I would like to write an interpreter in haskell for a simple imperative language. To do that, I first wrote gramar of that language for the tool BNFC (http://bnfc.digitalgrammars.com/).

Part of that grammar is dedicated to arithmetic expressions, such as:

EAdd.     Expr ::= Expr "+" Expr ;
EMinus.   Expr ::= Expr "-" Expr ;
EMul.     Expr ::= Expr "*" Expr ;
ENum.     Expr ::= Integer ;

Having just that, I can run the BNFC tool and test it by provided script. It parses arithmetic operations succesfully.

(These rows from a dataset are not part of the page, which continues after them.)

(* ===== verification/V4l2.v ===== *)
(** * v4l2_read.c: capture devices

    Three ways of getting frames from a video device: read(2), buffers of the
    driver mapped into memory, and buffers of the program.  The kernel is a
    parameter: class [V4l2Kernel] answers system calls and keeps a state of
    its own; an ioctl is a [request], typed by what it returns.

    The state has the kernel, the memory the grabbers allocate and the array
    of instances; an instance is its place in that array.  [xioctl] repeats
    what a signal interrupts: its fuel is the number of interruptions the
    kernel still has in store. *)

From S2P Require Import Prelude CLib Json Evhttp Upload Serdes.
From Stdlib Require Import Strings.Byte.

(** ** The kernel *)

Definition EINTR : Z := 4.
Definition EAGAIN : Z := 11.
Definition ETIMEDOUT : Z := 110.

Definition V4L2_CAP_VIDEO_CAPTURE : Z := 0x1.
Definition V4L2_CAP_READWRITE : Z := 0x01000000.
Definition V4L2_CAP_STREAMING : Z := 0x04000000.

(** A pointer to a frame: NULL, a block of the program, or a mapping. *)
Inductive vptr :=
  | VNull
  | VHeap (a : nat)
  | VMap (a : nat).

#[export] Instance vptr_eq_decision : EqDecision vptr.
Proof. solve_decision. Defined.

Inductive v4l2_memory := V4L2_MEMORY_MMAP | V4L2_MEMORY_USERPTR.

Record v4l2_buffer := {
  vb_memory : v4l2_memory;
  vb_index : Z;
  vb_userptr : vptr;
  vb_length : Z
}.

(** [struct v4l2_pix_format], the fields that are looked at. *)
Record v4l2_pix := {
  pix_width : Z;
  pix_height : Z;
  pix_bytesperline : Z;
  pix_sizeimage : Z
}.
(* ===== verification/Main.v ===== *)
(** * main.c: the life of the processes

    What a process does is a [prog]: the calls of libdaemon it makes, and for
    each answer what it does next; between the calls it reads its
    configuration (Config) and creates and destroys the server (Server).
    Processes that share the machine take turns, one call at a time:
    [step] and [reachable]; [calmly] are the runs in which a user starts one
    daemon after the other.  What a process may do about the PID file depends
    on its [phase], and the program keeps to the phases ([follows]).  The answers of libdaemon are a parameter, class
    [Libdaemon]; [LibdaemonLaws] states what its manual promises.

    Of the log only the lines are kept in which the parent of a daemon
    reports how the start went. *)

From S2P Require Import Prelude CLib Json Evhttp Upload Serdes Mime Server Config.
From Stdlib Require Import Strings.Byte.

(** ** Programs *)

(** [enum daemon_error_codes]. *)
Definition DAEMON_FAIL_TO_CLOSE : Z := 0.
Definition DAEMON_FAIL_PID : Z := 1.
Definition DAEMON_FAIL_CONF : Z := 2.
Definition DAEMON_FAIL_START : Z := 3.

Definition daemon_error_messages : list bytes := [
  str "Daemon failed to close all useless descriptors";
  str "Daemon failed to create PID file (Are you root?)";
  str "Daemon failed to read and parse configuration";
  str "Daemon failed to start the server"
].

Definition up_and_running : bytes := str "AuraHTTPD is now up and running!".
Definition failed_to_start : bytes := str "Failed to start AuraHTTPD: ".

Definition SIGINT : Z := 2.
Definition SIGKILL : Z := 9.

(** The calls whose answers a process waits for.  Those on the PID file go by
    [daemon_pid_file_ident]. *)
Inductive call :=
  | PidFileIsRunning (ident : bytes)
  | PidFileKillWait (ident : bytes) (sig : Z) (seconds : Z)
  | PidFileCreate (ident : bytes)
  | PidFileRemove (ident : bytes)
  | RetvalInit
  | RetvalDone
  | RetvalWait (seconds : Z)
  | RetvalSend (ret : Z)
  | CloseAll
  | Slog (line : bytes)
  | Dispatch.

(** [daemon_fork] answers twice. *)
Inductive prog :=
  | Exit (status : Z)
  | Crash (f : fault)
  | Call (c : call) (k : Z → prog)
  | Fork (k : Z → prog).

(** The server after its event loop has ended: requests have changed it. *)
Class EventLoop (server : Type) := { dispatched : server → server }.

Section main.
Context `{JsonC} `{Malloc} {tab cb fsd : Type} `{CbTable tab cb} `{FsData fsd} `{RedirectCb cb}.
Context `{ServerEnv} `{Stdio} `{EventLoop (ahttpd_server tab fsd)}.
Context (fslist : list (ahttpd_fs tab fsd)).

(** The end of [main], from [bailout]. *)
Definition bailout (s : settings) : prog :=
  Call (PidFileRemove (serverid s)) (λ _, Exit 0).

(** From [aura_eventloop_dispatch] on. *)
Definition run_server (s : settings) (fl : list (ahttpd_fs tab fsd)) (srv : ahttpd_server tab fsd)
    : prog :=
  Call Dispatch (λ _,
    match ahttpd_server_destroy fl (dispatched srv) with
    | Fault f => Crash f
    | Ok _ => bailout s
    end).

(** From the loading of the configuration on; a server that cannot be created
    has ended the process. *)
Definition start_server (s : settings) (configfile : option bytes) : prog :=
  match json_load_from_file configfile with
  | Fault f => Crash f
  | Ok JNull => Call (RetvalSend DAEMON_FAIL_CONF) (λ _, bailout s)
  | Ok conf =>
      match ahttpd_server_create fslist conf with
      | Fault f => Crash f
      | Ok (fl, srv) =>
          if negb (do_daemonize s =? 0)
          then Call (RetvalSend 0) (λ _, run_server s fl srv)
          else run_server s fl srv
      end
  end.

Definition kill_daemon (s : settings) (pid : Z) : prog :=
  if negb (0 <? pid) then Exit 0
  else Call (PidFileKillWait (serverid s) SIGINT 30) (λ r,
    if negb (r =? 0)
    then Call (PidFileKillWait (serverid s) SIGKILL 5) (λ r,
           if negb (r =? 0) then Exit 1 else Exit 0)
    else Exit 0).
(** X14.  From the column to the sheet: when the loop ends normally with
    a batch that is not empty, of rows of text, and the file opens, the
    run ends normally.  If no sheet was called [Dados] and the title is
    free, the sheet now reads as the header and then the rows of the
    batch; if [Dados] was a worksheet with room for the batch, the
    values it had are at their places and the rows of the batch stand
    below its last row; an empty string is a cell without value.  If the
    file does not open, the run raises and the batch is lost. *)
Theorem principal_grava (servidor : registro) (coluna : list (option pystr))
    (st : estado) :
  let l := laco servidor (dropna coluna) (estado_inicial st) in
  let r := principal servidor coluna st in
  l.2 = Ok () -> lote_de_texto (resultados l.1) ->
  (disco st !! caminho_planilha = None ->
   r.2 = Raise OSError /\ disco r.1 = disco st) /\
  (forall book,
      disco st !! caminho_planilha = Some book ->
      (book !! str "Dados" = None -> titulo_livre book (str "Dados") ->
       cabe (S (length (resultados l.1))) ->
       r.2 = Ok () /\
       exists ws,
         disco r.1 =
           <[caminho_planilha :=
               <[str "Dados" := Worksheet ws]> (guardar book)]> (disco st) /\
         forall i j,
           valor_em ws (i, j) =
           celula_de ((PStr <$> campos_interesse) :: valores (resultados l.1))
             i j ≫= guardado) /\
      (forall ws0,
          book !! str "Dados" = Some (Worksheet ws0) ->
          cabe (max_row ws0 + length (resultados l.1)) ->
          r.2 = Ok () /\
          exists ws,
            disco r.1 =
              <[caminho_planilha :=
                  <[str "Dados" := Worksheet ws]> (guardar book)]>
                (disco st) /\
            forall i j,
              valor_em ws (i, j) =
              if decide (i <= max_row ws0)
              then valor_em ws0 (i, j) ≫= guardado
              else celula_de (valores (resultados l.1)) (i - max_row ws0) j
                     ≫= guardado)).
Proof.
  cbn zeta. rewrite principal_run. cbn zeta.
  destruct (laco_spec servidor (dropna coluna) (estado_inicial st))
    as (Hd & _).
  destruct (laco servidor (dropna coluna) (estado_inicial st)) as [st1 rl].
  cbn [fst snd] in *. cbn [estado_inicial disco] in Hd.
  intros -> [Hne HB].
  pose proof (linha_de_texto_formatada _ HB) as HBf.
  destruct (resultados st1) as [|row rs] eqn:Hrs; [done|]. split.
  - intros Hno. by rewrite salvar_run, Hd, Hno.
  - intros book Hbook. rewrite <- Hd in Hbook. split.
    + intros _ Hl _.
      rewrite (salvar_cria _ _ _ st1 book Hne HBf Hbook Hl).
      cbn [print emit gravado fst snd disco]. rewrite Hd.
      split; [done|]. eexists. split; [reflexivity|].
      intros i j. apply criada_valor.
    + intros ws0 Hws _.
      rewrite (salvar_anexa _ _ _ st1 book ws0 Hbook Hws).
      cbn [print emit gravado fst snd disco]. rewrite Hd.
      split; [done|]. eexists. split; [reflexivity|].
      intros i j. apply anexada_valor.
Qed.
(** X5. The required set depends only on which of the four known names
    occur in [SHORTCUT_MODIFIER]: order, repetitions and unknown names
    (wrong case included) make no difference. *)
Theorem required_set_ignores_order_and_repeats (cfg1 cfg2 : Config) :
  (forall name, recognized name ->
     (name ∈ SHORTCUT_MODIFIER cfg1 <-> name ∈ SHORTCUT_MODIFIER cfg2)) ->
  required_modifiers (init cfg1) = required_modifiers (init cfg2).
Proof.
  intros H. apply set_eq. intros k. rewrite !required_init_spec.
  split; intros (name & Hn & Hr & Hk); exists name;
    (split; [by apply H | done]).
Qed.

Lemma required_set_ignores_order_and_repeats_witness :
  required_modifiers (init shuffled_config)
  = required_modifiers (init (default_config None)).
Proof.
  apply (required_set_ignores_order_and_repeats shuffled_config
           (default_config None)).
  intros name [-> | [-> | [-> | ->]]]; by_computation.
Defined.

(** X6. Only the four keys command, shift, control and alt can be
    required, so at most four; and only those can ever be held. *)
Theorem only_known_modifiers_are_tracked (cfg : Config) (evs : list input) :
  required_modifiers (init cfg) ⊆ known_modifiers
  /\ current_modifiers (run cfg evs) ⊆ known_modifiers
  /\ (size (required_modifiers (init cfg)) <= 4)%nat.
Proof.
  assert (H : required_modifiers (init cfg) ⊆ known_modifiers).
  { intros k (name & _ & _ & Hk)%required_init_spec.
    apply modifier_map_Some in Hk. unfold known_modifiers.
    destruct Hk as [[_ ->] | [[_ ->] | [[_ ->] | [_ ->]]]]; set_solver. }
  split; [exact H |]. split.
  - rewrite run_current. set_solver.
  - apply subseteq_size in H.
    replace (size known_modifiers) with 4%nat in H by (vm_compute; done).
    exact H.
Qed.

(** X7. A key that carries a character other than the two trigger
    characters never starts an action and leaves the object as it was,
    whatever is held and whatever its key code (44 and 46 included). *)
Theorem other_character_never_fires
  (cfg : Config) (evs : list input) (c : keyboard.KeyCode) (ch : pystr) :
  keyboard.char c = Some ch ->
  ch <> SHORTCUT_KEY cfg ->
  ch <> TRANSLATE_SHORTCUT_KEY ->
  on_key_press cfg (run cfg evs) (KCode c) = (run cfg evs, []).
Proof.
  intros Hc H1 H2. unfold on_key_press.
  destruct (is_special_event (KCode c)); [done |].
  destruct (decide (KCode c ∈ required_modifiers (run cfg evs)))
    as [Hin | Hin].
  { apply run_required_Key in Hin as [s Hs]. discriminate Hs. }
  rewrite shortcut_flags_by_char. simpl. rewrite Hc. simpl.
  unfold str_eqb. rewrite !bool_decide_eq_false_2 by done.
  by case_decide.
Qed.

Lemma other_character_never_fires_witness :
  on_key_press (default_config None) both_held (KCode shifted_comma)
  = (both_held, []).
Proof.
  apply (other_character_never_fires (default_config None)
           [Press (KKey keyboard.cmd); Press (KKey keyboard.shift)]
           shifted_comma (u "<")).
  - reflexivity.
  - vm_compute. discriminate.
  - vm_compute. discriminate.
Defined.

(** X8. In terms of the keys that are down: a press that is not a padding
    event starts an action exactly when every required modifier is down
    and the key carries a trigger character.  Other keys that are down at
    the same time make no difference. *)
Theorem fires_iff_required_modifiers_are_down
  (cfg : Config) (evs : list input) (k : key) :
  is_special_event k = false ->
  fired (on_key_press cfg (run cfg evs) k) = true <->
  required_modifiers (init cfg) ⊆ down evs /\ char_trigger_match cfg k.
Proof.
  intros Hsp. rewrite (press_fires_iff cfg evs k Hsp).
  rewrite run_required, run_current.
  split; intros [H1 H2]; (split; [set_solver | done]).
Qed.

Lemma fires_iff_required_modifiers_are_down_witness :
  fired (on_key_press (default_config None)
           (run (default_config None) crowded_events) (KCode comma_key))
  = true.
Proof.
  apply (fires_iff_required_modifiers_are_down (default_config None)
           crowded_events (KCode comma_key)); [reflexivity |].
  split; [by_computation |].
  exists (u ","). split; [reflexivity | left; reflexivity].
Defined.

Lemma fired_press_state (cfg : Config) (self : App) (k : key) :
  k ∉ required_modifiers self ->
  fired (on_key_press cfg self k) = true ->
  fst (on_key_press cfg self k)
  = set_mode (if fst (shortcut_flags cfg k)
              then MODE_MEANING else MODE_TRANSLATE) self.
Proof.
  intros Hin. unfold on_key_press.
  destruct (is_special_event k); [done |].
  rewrite decide_False by done.
  destruct (shortcut_flags cfg k) as [[] []]; simpl;
    case_decide; simpl; done.
Qed.

(** X9. A hot key leaves the object exactly as the menu item of the same
    action does: after a press that starts an action the object is the
    one [get_meaning] (meaning trigger) or [get_translation] (translate
    trigger) produces, the held modifiers included. *)
Theorem hotkey_sets_the_object_like_the_menu
  (cfg : Config) (evs : list input) (k : key) (clipboard : exn + pystr) :
  fired (on_key_press cfg (run cfg evs) k) = true ->
  fst (on_key_press cfg (run cfg evs) k)
  = if char_eqb (key_char k) (SHORTCUT_KEY cfg)
    then fst (get_meaning (run cfg evs) clipboard)
    else fst (get_translation (run cfg evs) clipboard).
Proof.
  intros Hf.
  assert (Hin : k ∉ required_modifiers (run cfg evs)).
  { intros [s ->]%run_required_Key.
    by rewrite not_fired_without_char in Hf. }
  rewrite (fired_press_state cfg _ k Hin Hf), shortcut_flags_by_char.
  simpl. by destruct (char_eqb (key_char k) (SHORTCUT_KEY cfg)).
Qed.

Lemma hotkey_sets_the_object_like_the_menu_witness :
  fst (on_key_press (default_config None)
         (run (default_config None) crowded_events) (KCode period_key))
  = fst (get_translation (run (default_config None) crowded_events)
           (inr padded_clipboard)).
Proof.
  apply (hotkey_sets_the_object_like_the_menu (default_config None)
           crowded_events (KCode period_key) (inr padded_clipboard)).
  vm_compute. reflexivity.
Defined.

(** X10. The mode changes only when a press starts an action: if the mode
    after an event differs from the mode before it, the event is a press
    and it fired.  Releases and presses that do not fire keep the mode. *)
Theorem mode_changes_only_when_a_press_fires
  (cfg : Config) (evs : list input) (i : input) :
  current_mode (run cfg (evs ++ [i])) <> current_mode (run cfg evs) ->
  exists k, i = Press k
            /\ fired (on_key_press cfg (run cfg evs) k) = true.
Proof.
  rewrite run_snoc. destruct i as [k | k]; simpl.
  - rewrite on_key_press_mode.
    destruct (fired (on_key_press cfg (run cfg evs) k)) eqn:E; [eauto |].
    intros H. by destruct H.
  - intros H. destruct H. unfold on_key_release.
    destruct (is_special_event k); [done |]. by case_decide.
Qed.

Lemma mode_changes_only_when_a_press_fires_witness :
  exists k, Press (KCode period_key) = Press k
            /\ fired (on_key_press (default_config None)
                        (run (default_config None)
                           [Press (KKey keyboard.cmd);
                            Press (KKey keyboard.shift)]) k) = true.
Proof.
  apply (mode_changes_only_when_a_press_fires (default_config None)
           [Press (KKey keyboard.cmd); Press (KKey keyboard.shift)]
           (Press (KCode period_key))).
  vm_compute. discriminate.
Defined.

(* ===================================================================== *)
(** * Further properties of the clipboard bridge and the client *)
(* ===================================================================== *)

Lemma lstrip_split (s : pystr) :
  exists a, s = a ++ lstrip s /\ all_space a.
Proof.
  induction s as [| c r (a & Ha & Hs)]; simpl.
  - exists []. split; [done | constructor].
  - destruct (is_space c) eqn:E.
    + exists (c :: a). split; [simpl; congruence | by constructor].
    + exists []. split; [done | constructor].
Qed.

Lemma rstrip_split (s : pystr) :
  exists b, s = rstrip s ++ b /\ all_space b.
Proof.
  unfold rstrip. destruct (lstrip_split (rev s)) as (a & Ha & Hs).
  exists (rev a). split.
  - rewrite <- rev_app_distr, <- Ha. by rewrite rev_involutive.
  - unfold all_space in *. by apply Forall_rev.
Qed.

Lemma strip_split (s : pystr) :
  exists a b, s = a ++ strip s ++ b /\ all_space a /\ all_space b.
Proof.
  destruct (lstrip_split s) as (a & Ha & Hsa).
  destruct (rstrip_split (lstrip s)) as (b & Hb & Hsb).
  exists a, b. unfold strip. split; [congruence | done].
Qed.

Lemma strip_trimmed (s : pystr) : trimmed (strip s).
Proof.
  split.
  - intros c r H.
    destruct (rstrip_split (lstrip s)) as (b & Hb & _).
    fold (strip s) in Hb. rewrite H in Hb. simpl in Hb.
    by apply lstrip_head in Hb.
  - intros r c H. unfold strip, rstrip in H.
    apply (f_equal (@rev N)) in H.
    rewrite rev_involutive, rev_app_distr in H. simpl in H.
    by apply lstrip_head in H.
Qed.

(** X11. When the clipboard holds more than white space, [process_text]
    performs the copy chord, the wait and the read, and starts exactly one
    LLM thread; no notification is shown.  The text given to the thread is
    the clipboard text without its leading and trailing white space: it is
    not empty, and neither its first nor its last character is white
    space. *)
Theorem selection_is_trimmed_and_given_to_one_thread (clip : pystr) :
  ~ all_space clip ->
  process_text (inr clip)
  = (copy_events ++ [EThread (query_llm_target (strip clip))], inr tt)
  /\ strip clip <> []
  /\ trimmed (strip clip)
  /\ exists a b, clip = a ++ strip clip ++ b /\ all_space a /\ all_space b.
Proof.
  intros H. rewrite <- strip_nil_iff in H.
  split; [| split; [exact H | split]].
  - rewrite process_text_pasted, bool_decide_eq_false_2 by done. reflexivity.
  - apply strip_trimmed.
  - apply strip_split.
Qed.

However, if I add another section (let's say with types):

Tint.    Type ::= "int" ;

And then put the expr secion, arithmetic operations no longer parse (when testing on 1 + 2 it says "Parse failed... [some tokens here] syntax error at line 1 before 1 + 2")

Why does it happen? How to fix it?

To rephrase:

Why such gramar:

TInt.  Type ::=  "int" ;
EAdd.  Expr ::= Expr "+" Expr ;
ENum.  Expr ::= Integer ;

does not parse correctly 1 + 1 using bnfc?

1

1 Answers

0
votes

In the absence of an entrypoint declaration, bnfc will use the first category defined in the grammar as entry point in the test script.

I.e. if you add Tint. Type ::= "int" ; at the top of your file, the script generated by bnfc will try to parse a Type, not an Expr.